Cada vez que empiezo un proyecto frontend que va a vivir en AWS, me encuentro escribiendo las mismas 300 líneas de CDK para el bucket de S3, la distribución de CloudFront, el certificado, las políticas de caché y el DNS. Después de la quinta vez, decidí convertirlo en un custom construct reutilizable.
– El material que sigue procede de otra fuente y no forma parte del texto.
(** X23. When the handler sends the analysis, and what it sends then. It
    replies with the payload [p] exactly when the request passes
    validation; both calls of the validated URLs answer with success, the
    first with a tournament that is not [null], the second with a body
    whose stream ends without a read error; every non-blank line of that
    body parses and the callback returns on each record in turn; there is
    at least one game and the ranking pool is not empty; and [p] carries
    the identifier, name (the name, else the full name, else "Tournoi") and
    player count of the tournament with the counters and the metrics of
    the state aggregated from these records. *)
Theorem success_payload_from_feed (up : upstream) (req_body : value) (p : payload) :
  analyze JSON_parse up req_body = mkReply 200 (Success p) <->
  exists id endpoint tournament chunks games st,
    validate req_body = Ok (inr (id, endpoint))
    /\ fetch_metadata up (tournament_url id endpoint) = Response true (Ok tournament)
    /\ nullish tournament = false
    /\ fetch_games up (String.append (tournament_url id endpoint)
                         "/games?evals=true&accuracy=true&moves=true")
       = Response true (Some (chunks, Done))
    /\ Forall2 (fun l g => JSON_parse l = Some g)
         (payload_lines (T := UTF8.text) (D := UTF8.decoder) (concat chunks)) games
    /\ aggregate games initial = Ok st
    /\ gameCount st <> 0%N
    /\ pool (metrics_of (ps st)) <> []
    /\ p = mkPayload (get tournament "id")
             (js_or (get tournament "name")
                (js_or (get tournament "fullName") (VStr "Tournoi")))
             (get tournament "nbPlayers")
             (gameCount st) (lichessCount st) (fullyAnalyzedCount st)
             (shortCount st) (unanalyzedCount st)
             (List.length (pool (metrics_of (ps st))))
             (List.length (withAnalysis (metrics_of (ps st))))
             (metrics_of (ps st)).
Proof.
  split.
  - intros H. unfold analyze, handle in H.
    destruct (read_games JSON_parse up req_body) as [[r|tournament st]|e] eqn:E;
      cbn [bind] in H.
    + exfalso. apply read_games_replied in E.
      decompose [or] E; subst; discriminate.
    + apply read_games_streamed_inv in E as (id & endpoint & gRes & Hv & Hm & Hg & Hs).
      unfold finish in H.
      destruct (N.eqb_spec (gameCount st) 0) as [H0|H0]; [discriminate|].
      destruct (List.length (pool (metrics_of (ps st))) =? 0)%nat eqn:Ep; [discriminate|].
      destruct (member tournament "id") as [tid|e] eqn:Eid; cbn [bind] in H.
      * apply member_Ok in Eid as [Hnull ->]. injection H as <-.
        destruct gRes as [[chunks [|e]]|].
        -- unfold stream_games in Hs.
           apply forEachNdjson_lines in Hs as (games & HF & Hs).
           rewrite run_aggregate in Hs.
           exists id, endpoint, tournament, chunks, games, st.
           repeat (split; [assumption|]). split; [|reflexivity].
           intros Hp. rewrite Hp in Ep. discriminate.
        -- exfalso. unfold stream_games in Hs. simpl in Hs.
           destruct (read_loop _ _ _ _ _ _) as [[[d b] s]|]; discriminate.
        -- discriminate.
      * exfalso. unfold on_exception in H.
        destruct (exn_name e =? "AbortError"); discriminate.
    + exfalso. unfold on_exception in H.
      destruct (exn_name e =? "AbortError"); discriminate.
  - intros (id & endpoint & tournament & chunks & games & st
            & Hv & Hm & Hnull & Hg & HF & Ha & H0 & Hp & ->).
    unfold analyze, handle, read_games. rewrite Hv. cbn [bind].
    unfold get_tournament. rewrite Hm. cbn [negb bind].
    unfold get_games. rewrite Hg. cbn [negb bind].
    assert (Hs : stream_games JSON_parse (Some (chunks, Done)) = Ok st).
    { unfold stream_games. apply forEachNdjson_lines.
      exists games. split; [exact HF | rewrite run_aggregate; exact Ha]. }
    rewrite Hs. cbn [bind]. unfold finish.
    destruct (N.eqb_spec (gameCount st) 0) as [H1|_]; [contradiction|].
    destruct (pool (metrics_of (ps st))) as [|m pool0] eqn:Epool; [contradiction|].
    cbn [List.length Nat.eqb]. unfold member. rewrite Hnull. reflexivity.
Qed.
(** * chz-scout-frontend: the tag autocomplete controller

    A shallow embedding of the autocomplete code of the dashboard:

    - [src/services/tagService.ts]      ([fetchTagAutocomplete]),
    - [src/hooks/useDebounce.ts]        ([useDebounce]),
    - [src/hooks/useTagAutocomplete.ts] ([useTagAutocomplete], [fetchSuggestions]),
    - [src/components/TagAutocomplete.tsx] (the component, its handlers and
      [formatUsageCount]).

    The React component is modelled as a state machine.  A state holds the
    props, the [useState] cells of the two hooks and of the component, the
    pending [setTimeout] of [useDebounce] and the promises that
    [fetchSuggestions] is awaiting.  One transition is one browser event (a
    re-render with new props, a key, a click, a timer, a settled promise)
    together with the state updates and the effects React runs for it, so
    the states are those in which no effect is pending; what the controller
    does to its collaborators (calls of the callbacks, calls of the
    suggestion source) is the output of the transition.  The [value] prop is
    owned by the caller: [onChange] is an output, and a new value is an
    event of its own.  Time is counted in milliseconds since the mount. *)

From Stdlib Require Import ZArith List String Ascii Bool Lia DecimalString
  Permutation.
From Stdlib Require Import Floats.SpecFloat.
From stdpp Require Import base option list gmap strings.

Local Open Scope Z_scope.

(* ================================================================= *)
(** ** JavaScript strings and numbers *)

(** Strings are sequences of code units; the model covers the code units
    below 256 (Rocq's [ascii]).  Among these, [String.prototype.trim]
    removes TAB, LF, VT, FF, CR, SPACE and NBSP. *)
Module Js.

Definition is_ws (c : ascii) : bool :=
  let n := nat_of_ascii c in
  ((9 <=? n)%nat && (n <=? 13)%nat) || (n =? 32)%nat || (n =? 160)%nat.

Fixpoint trimStart (s : string) : string :=
  match s with
  | EmptyString => EmptyString
  | String c r => if is_ws c then trimStart r else s
  end.

Definition trimEnd (s : string) : string :=
  String.rev (trimStart (String.rev s)).

Definition trim (s : string) : string := trimEnd (trimStart s).

(** Truthiness of a string: every string but the empty one. *)
Definition truthy (s : string) : bool :=
  match s with EmptyString => false | String _ _ => true end.

(** A string made of white space only. *)
Fixpoint all_ws (s : string) : bool :=
  match s with
  | EmptyString => true
  | String c r => is_ws c && all_ws r
  end.

(** [Number.prototype.toString] of an integer of magnitude below 1e21:
    the decimal digits, with a minus sign when negative. *)
Definition toString (n : Z) : string := NilZero.string_of_int (Z.to_int n).

(** A settled promise. [Thrown] is what a [catch] clause receives: an
    [Error] instance with its message, or any other value. *)
Inductive Thrown : Type :=
| ErrorObject (message : string)
| OtherValue.

Inductive Settled (A : Type) : Type :=
| Fulfilled (a : A)
| Rejected (e : Thrown).
Arguments Fulfilled {A} a.
Arguments Rejected {A} e.

End Js.

(* ================================================================= *)
(** ** src/types/tag.ts *)

Inductive TagType : Type := CATEGORY | CUSTOM.

#[global] Instance TagType_eq_dec : EqDecision TagType.
Proof. solve_decision. Defined.

Definition TagType_str (t : TagType) : string :=
  match t with CATEGORY => "CATEGORY" | CUSTOM => "CUSTOM" end.

Record TagAutocompleteResult : Type := mkResult {
  name : string;
  usageCount : Z
}.

Record TagAutocompleteParams : Type := mkParams {
  prefix : string;
  tagType : option TagType;
  limit : option Z
}.
(** * Atom-boilua: the documentation scraper ([lib/scraper/scraper.py])

    A shallow embedding of the scraper that turns the Afterbirth+ HTML
    documentation into classes, namespaces and enumerators, followed by
    the properties of the builders that the specification states.

    Conventions of the embedding.
    - A Python value that may be [None] is an [option]; a [str] that is
      never [None] is a [string].
    - A computation that may raise is a [result]; the exception classes
      of the module and the built-in ones the code can meet are the
      constructors of [exn].
    - The regular expressions come from the module [scraper_regexs],
      which the scraper imports with [from scraper_regexs import *].
      They are taken as a record of search functions, [scraper_regexs],
      over which every builder is parametrised.
    - The class-level list [AfterbirthApi.enumerators] is one shared
      object: it lives in a [Store] and instances refer to it. *)

From Stdlib Require Import String Ascii List Bool Arith Lia.
Import ListNotations.
Open Scope list_scope.
Open Scope string_scope.

(* ================================================================= *)
(** ** Exceptions and the error monad *)

Inductive exn : Type :=
| InvalidRematcher            (* base class of the two below *)
| InvalidFunctionRematcher
| InvalidAttributeRematcher
| UpdatedDocError
| AttributeError              (* attribute access on None *)
| IndexError                  (* no such group; list index out of range *)
| TypeError                   (* None where a str is required *)
| OSError.                    (* open / scandir failures *)

Definition exn_eqb (a b : exn) : bool :=
  match a, b with
  | InvalidRematcher, InvalidRematcher
  | InvalidFunctionRematcher, InvalidFunctionRematcher
  | InvalidAttributeRematcher, InvalidAttributeRematcher
  | UpdatedDocError, UpdatedDocError
  | AttributeError, AttributeError
  | IndexError, IndexError
  | TypeError, TypeError
  | OSError, OSError => true
  | _, _ => false
  end.

(** The two kinds of error of the specification. *)
Definition is_field_level (e : exn) : bool :=
  match e with
  | InvalidRematcher | InvalidFunctionRematcher | InvalidAttributeRematcher => true
  | _ => false
  end.

Definition is_structural (e : exn) : bool := exn_eqb e UpdatedDocError.

Inductive result (A : Type) : Type :=
| Ok (a : A)
| Raise (e : exn).
Arguments Ok {A} a.
Arguments Raise {A} e.

Definition bind {A B} (r : result A) (k : A -> result B) : result B :=
  match r with
  | Ok a => k a
  | Raise e => Raise e
  end.

Notation "x <- r ;; k" := (bind r (fun x => k))
  (at level 61, r at next level, right associativity).

(** [try: r except e: h] for a handler on exactly one exception class. *)
Definition try_except {A} (r : result A) (e : exn) (h : result A) : result A :=
  match r with
  | Ok a => Ok a
  | Raise e' => if exn_eqb e' e then h else Raise e'
  end.

(** [x + y] on a possibly-None left or right operand of a str. *)
Definition as_str (v : option string) : result string :=
  match v with
  | Some s => Ok s
  | None => Raise TypeError
  end.

(* ================================================================= *)
(** ** Strings: the [str] and [os.path] operations the scraper uses *)

Definition newline : ascii := ascii_of_nat 10.
Definition slash : ascii := "/"%char.

Fixpoint has_slash (p : string) : bool :=
  match p with
  | EmptyString => false
  | String c p' => Ascii.eqb c slash || has_slash p'
  end.

(** [os.path.basename]: what follows the last ['/']. *)
Fixpoint basename (p : string) : string :=
  match p with
  | EmptyString => EmptyString
  | String c p' =>
      if has_slash p' then basename p'
      else if Ascii.eqb c slash then p' else String c p'
  end.

Fixpoint ends_with_slash (p : string) : bool :=
  match p with
  | EmptyString => false
  | String c EmptyString => Ascii.eqb c slash
  | String _ p' => ends_with_slash p'
  end.

Definition starts_with_slash (p : string) : bool :=
  match p with
  | String c _ => Ascii.eqb c slash
  | EmptyString => false
  end.

(** [os.path.join a b] (posixpath). *)
Definition path_join (a b : string) : string :=
  if starts_with_slash b then b
  else if (String.eqb a "" || ends_with_slash a)%bool then a ++ b
  else a ++ "/" ++ b.

(** Truthiness of an [Optional[str]]: neither [None] nor ['']. *)
Definition truthy (v : option string) : bool :=
  match v with
  | None => false
  | Some s => negb (String.eqb s "")
  end.

(** [str.isspace] on the ASCII range. *)
Definition is_space (c : ascii) : bool :=
  let n := nat_of_ascii c in
  (Nat.leb 9 n && Nat.leb n 13) || (Nat.leb 28 n && Nat.leb n 32).

Fixpoint lstrip (s : string) : string :=
  match s with
  | EmptyString => EmptyString
  | String c s' => if is_space c then lstrip s' else s
  end.

Fixpoint rstrip (s : string) : string :=
  match s with
  | EmptyString => EmptyString
  | String c s' =>
      match rstrip s' with
      | EmptyString => if is_space c then EmptyString else String c EmptyString
      | r => String c r
      end
  end.

(** [str.strip()]. *)
Definition strip (s : string) : string := rstrip (lstrip s).

(** [s.split(', ')]. *)
Fixpoint split_comma (s : string) : list string :=
  match s with
  | EmptyString => [EmptyString]
  | String c s' =>
      let keep := match split_comma s' with
                  | [] => [String c EmptyString]
                  | h :: t => String c h :: t
                  end in
      if Ascii.eqb c ","%char then
        match s' with
        | String c2 s'' =>
            if Ascii.eqb c2 " "%char then EmptyString :: split_comma s'' else keep
        | EmptyString => keep
        end
      else keep
  end.

(** The lines of a text file, each with its terminator, as iterating
    over the file object or calling [readline] repeatedly gives them. *)
Fixpoint file_lines (s : string) : list string :=
  match s with
  | EmptyString => []
  | String c s' =>
      if Ascii.eqb c newline then String c EmptyString :: file_lines s'
      else match file_lines s' with
           | [] => [String c EmptyString]
           | l :: ls => String c l :: ls
           end
  end.

Fixpoint string_drop (n : nat) (s : string) : string :=
  match n, s with
  | O, _ => s
  | S n', String _ s' => string_drop n' s'
  | S _, EmptyString => EmptyString
  end.

(* ================================================================= *)
(** ** Match objects *)

(** A group is addressed by name or by number. *)
Inductive gkey : Type :=
| GName (name : string)
| GIdx (n : nat).

Definition gkey_eqb (a b : gkey) : bool :=
  match a, b with
  | GName x, GName y => String.eqb x y
  | GIdx x, GIdx y => Nat.eqb x y
  | _, _ => false
  end.

(** A match object: the groups the pattern defines, each with the text
    it captured, or [None] when it took no part in the match. *)
Definition Match : Type := list (gkey * option string).

Fixpoint lookup_group (x : Match) (k : gkey) : option (option string) :=
  match x with
  | [] => None
  | (k', v) :: x' => if gkey_eqb k' k then Some v else lookup_group x' k
  end.

(** [x.group(k)]: IndexError when the pattern has no such group. *)
Definition group (x : Match) (k : gkey) : result (option string) :=
  match lookup_group x k with
  | Some v => Ok v
  | None => Raise IndexError
  end.

(** [x.group(k)] on an [Optional[Match]]. *)
Definition group_of (x : option Match) (k : gkey) : result (option string) :=
  match x with
  | None => Raise AttributeError
  | Some m => group m k
  end.

Definition tryMatch (x : option Match) (prop : gkey) : bool :=
  match group_of x prop with
  | Ok v => match v with Some _ => true | None => false end
  | Raise _ => false   (* except (IndexError, AttributeError) *)
  end.

Definition tryMatchNone (x : option Match) (prop : gkey) : result (option string) :=
  match x with
  | None => Ok None
  | Some m => group m prop
  end.

Definition tryMatchString (x : option Match) (prop : gkey) : result string :=
  match x with
  | None => Ok ""
  | Some m =>
      ret <- group m prop ;;
      Ok (match ret with Some s => s | None => "" end)
  end.

(** The patterns of [scraper_regexs]: for each compiled pattern its
    [search], for RE_HTML_REPLACER its [sub('', _)], and the helper
    [subHtmlFlags]. *)
Record scraper_regexs : Type := {
  RE_FUNCTION_SIGNATURE : string -> option Match;
  RE_FUNCTION_PARAMETER : string -> option Match;
  RE_FUNCTION_RETURNS : string -> option Match;
  RE_ATTRIBUTE : string -> option Match;
  RE_ATTRIBUTE_TYPE : string -> option Match;
  RE_DESCRIPTION : string -> option Match;
  RE_CLASS_NAME : string -> option Match;
  RE_INHERITS_FROM : string -> option Match;
  RE_NAMESPACE_NAME : string -> option Match;
  RE_ENUM_NAME : string -> option Match;
  RE_ENUM_MEMBER : string -> option Match;
  RE_HTML_REPLACER_sub : string -> string;
  subHtmlFlags : string -> string
}.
Este artículo es el walkthrough completo de cómo construí ese construct, cómo lo empaqueté como librería privada, y cómo lo uso en 12 proyectos distintos con una línea de código.
El problema concreto
Cada SPA (Angular, React, Vue, Svelte) en AWS necesita lo mismo:
flowchart TB
DNS[Route 53] --> CF[CloudFront Distribution]
CF -->|default behavior| S3[S3 Bucket<br/>SPA assets]
CF -->|redirect www| Redirect[Redirect Function]
CF -->|404 fallback| SPA[Return /index.html]
ACM[ACM Certificate<br/>us-east-1] --> CF
WAF[AWS WAF] --> CF
style CF fill:#146eb4,color:#fff
style S3 fill:#569A31,color:#fff
La infraestructura ideal incluye:
- Bucket S3 privado con Origin Access Control.
- Distribución CloudFront con HTTP/2 y HTTP/3.
- Certificado ACM en us-east-1 (requisito de CloudFront).
- Headers de seguridad via CloudFront Functions.
- Fallback a
/index.htmlpara routing client-side. - Invalidación automática en el pipeline.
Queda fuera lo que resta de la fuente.